A few quick-on-the-draw investors blamed Blodget's article, not the iReport original, for losses, as "Stu" did: "Mr Blodget, it was your website that was linked in my trading newsfeed, not CNN's iReport. You should know that even putting 'unconfirmed' in the title does not stop people from hitting the sell button. When it is something as serious as this, people don't hang around to ask whether it's true when the stock is starting to tank."

A few others such as "Bendo" even took the opportunity to raise the ghost of Blodget's past, when he paid out millions of dollars in settlements over charges of securities fraud: "I hope you Hank, Lindzon and Aarron Task do some serious jail time over this, you avoided it when you were doing the same sort of crap at Merril [sic]. I hope they nail your sorry *** to the wall this time. If I were you I'd start preparing a legal defense."

Other commenters noted that by branding iReport as a CNN property, the news network put its own credibility at the mercy of any anonymous writer, whatever her or his motives.

Charles F. Johnson, proprietor of Little Green Footballs, echoes that thought. "CNN's iReport site is no different from any other Internet discussion board -- random people posting random things, with almost no editorial oversight. There's a 'flag for review' button, but I can see no evidence that this is ever used by CNN for anything.

"The site is full of hate speech, lunatic ranting, and unsubstantiated rumors -- this Steve Jobs story is just the latest example," Johnson continued. "When [former White House press secretary] Tony Snow died, there was a deluge of sheer hatred posted there, and no one did anything about it -- which raises the question of whether they: 1) approve of that kind of stuff, or 2) just don't care."

Media sites can't just throw open the doors and watch the page view counters spin, Johnson added. "The only way to make a community site work well, without descending into non-stop trollery and hateful garbage, is to monitor things carefully and stop rumors like the Steve Jobs one as soon as they're started. This is one key to LGF's success; if you don't take charge and keep things on track, it will inevitably be derailed by the chaotic, inherently irresponsible nature of the Internet."
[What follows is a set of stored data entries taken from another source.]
(** A file that describes the whole registry is read back as the registry. *)
Lemma load_describes (sel : bytes → bool) (rr : rootRegistry) (infos : list ServiceInfo) (now : Z) :
  (∀ n, sel n) → recordable_registry rr → describes sel rr infos →
  startRegistry now (Some (record_file infos)) = compact (retime now rr).
Proof.
  intros Hsel Hrec [Hnd Hin].
  assert (Forall word_info infos) as Hwords.
  { apply Forall_forall. intros si (n & pID & pInfo & _ & He & ->)%Hin.
    by apply recordable_info, Hrec. }
  rewrite startRegistry_records by done. apply registry_eq.
  { apply no_empty_load. by intros n pm; simpl; rewrite lookup_empty. }
  { apply no_empty_compact. }
  intros n pID. rewrite entry_load_infos, entry_compact, entry_retime by done.
  set (kvs := (λ si, (info_key si, load_addr now (Addr si))) <$> infos).
  assert (NoDup kvs.*1) as Hk by (unfold kvs; by rewrite <- list_fmap_compose).
  destruct (entry rr n pID) as [pInfo|] eqn:He; simpl.
  - destruct (Hrec _ _ _ He) as ((p & s & Hn & _) & _ & _ & Hp).
    rewrite (elem_of_list_to_map_1 kvs (n, pID) (load_addr now (published_addr pInfo))).
    + by rewrite load_addr_published.
    + done.
    + apply list_elem_of_fmap. exists (info_of (n, pID, pInfo)). split.
      * rewrite (info_key_of n p s) by done. unfold info_of. by rewrite Hn.
      * apply Hin. by exists n, pID, pInfo.
  - rewrite not_elem_of_list_to_map_1.
    + unfold entry; simpl. by rewrite lookup_empty.
    + unfold kvs. rewrite <- list_fmap_compose.
      intros (si & Hsi & (n' & pID' & pInfo & _ & He' & ->)%Hin)%list_elem_of_fmap.
      change ((n, pID) = info_key (info_of (n', pID', pInfo))) in Hsi.
      destruct (Hrec _ _ _ He') as ((p & s & Hn & _) & _).
      rewrite (info_key_of n' p s) in Hsi by done. simplify_eq.
Qed.

(** ** The periodic check *)

(** What the check keeps of an entry *)
Definition check_keep (dial : bytes → bool) (clock : bytes → bytes → Z)
    (n pID : bytes) (pInfo : providerInfo) : option providerInfo :=
  if dial (addr pInfo) then Some (mkProviderInfo (clock n pID) (addr pInfo) (proxied pInfo))
  else if bool_decide (clock n pID > timeStamp pInfo + fiveMinutes)%Z then None
  else Some pInfo.

Lemma check_computes `{GoRange} dial clock rr n pID pInfo :
  wf_names rr → entry rr n pID = Some pInfo →
  computes (check_callback dial clock) (collect_step (check_keep dial clock))
           (check_keep dial clock) n pID pInfo.
Proof.
  intros Hwf He infos. destruct (wf_names_entry _ _ _ _ Hwf He) as (p & s & Hn).
  unfold check_callback, collect_step, check_keep, pingService. destruct (dial (addr pInfo)).
  - rewrite (makeServiceInfo_ok n p s) by done. do 2 eexists. by split.
  - case_bool_decide; [do 2 eexists; by split|].
    rewrite (makeServiceInfo_ok n p s) by done. do 2 eexists. by split.
Qed.

Lemma selects_all n : selects (str "*") n.
Proof. unfold selects. by assert (Contains (str "*") (str "*") = true) as -> by done. Qed.

Lemma registryCheckSaver_round `{GoRange} dial clock created renamed rr record :
  wf_names rr →
  ∃ rr' infos,
    registryCheckSaver dial clock created renamed rr record =
      Return (rr', if created && renamed then record_file infos else record) ∧
    (∀ n pID, entry rr' n pID = pInfo ← entry rr n pID; check_keep dial clock n pID pInfo) ∧
    describes (selects (str "*")) rr' infos.
Proof.
  intros Hwf. unfold registryCheckSaver.
  destruct (collect_walk (check_callback dial clock) (check_keep dial clock) (str "*") rr Hwf)
    as (infos & rr' & -> & _ & He & Hd).
  { intros. by eapply check_computes. }
  exists rr', infos. split_and!; [done| |done].
  intros n pID. rewrite He. by rewrite (Is_true_true_1 _ (selects_all n)).
Qed.

Lemma check_keep_addr dial clock n pID pInfo pInfo' :
  check_keep dial clock n pID pInfo = Some pInfo' →
  addr pInfo' = addr pInfo ∧ proxied pInfo' = proxied pInfo.
Proof. unfold check_keep. repeat case_match; naive_solver. Qed.

(** A line with a missing column ends the reading of the file. *)
Lemma Fscanln_missing_column p pID a rest :
  word p → word pID → word a →
  Fscanln 4 (record_line (mkServiceInfo p [] pID a) ++ rest) = None.
Proof.
  intros Hp Hi Ha. unfold Fscanln, record_line. simpl Publisher. simpl Service.
  change (str " ") with [" "%char]. rewrite <- !app_assoc. cbn [app ProviderID Addr].
  cbn [scan_words]. rewrite scan_word_cons by done. cbn [mbind option_bind].
  change (scan_word (" "%char :: " "%char :: pID ++ " "%char :: a ++ "010"%char :: rest))
    with (scan_word (" "%char :: pID ++ " "%char :: a ++ "010"%char :: rest)).
  rewrite scan_word_blank, scan_word_cons by done. cbn [mbind option_bind].
  rewrite scan_word_blank, scan_word_app; [done|done|by intros c s' [= <- _]|done].
Qed.

Lemma load_loop_stops now infos tail fuel rr :
  Forall word_info infos → Fscanln 4 tail = None → length infos < fuel →
  load_loop fuel now (record_file infos ++ tail) rr = foldl (load_info now) rr infos.
Proof.
  intros Hw Ht. revert fuel rr; induction Hw as [|si infos Hsi _ IH]; intros [|fuel] rr Hf;
    [simpl in Hf; lia| |simpl in Hf; lia|].
  - change (record_file [] ++ tail) with tail. cbn [load_loop foldl]. by rewrite Ht.
  - change (record_file (si :: infos)) with (record_line si ++ record_file infos).
    rewrite <- app_assoc. cbn [load_loop foldl]. rewrite Fscanln_record_line by done.
    apply IH. simpl in Hf. lia.
Qed.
Johnson brewed his own blog engine and developed his own tools for monitoring comments and stopping abuse quickly; other sites take a "post-moderation" approach to input. And though the two situations threw reader-contributed "citizen" journalism into the spotlight, it's good to remember that more traditional media outlets fall down too: The last hysteria-based hiccup in Apple's stock price happened in September when Steve Jobs' obit hit the wires prematurely...courtesy of Bloomberg News Service.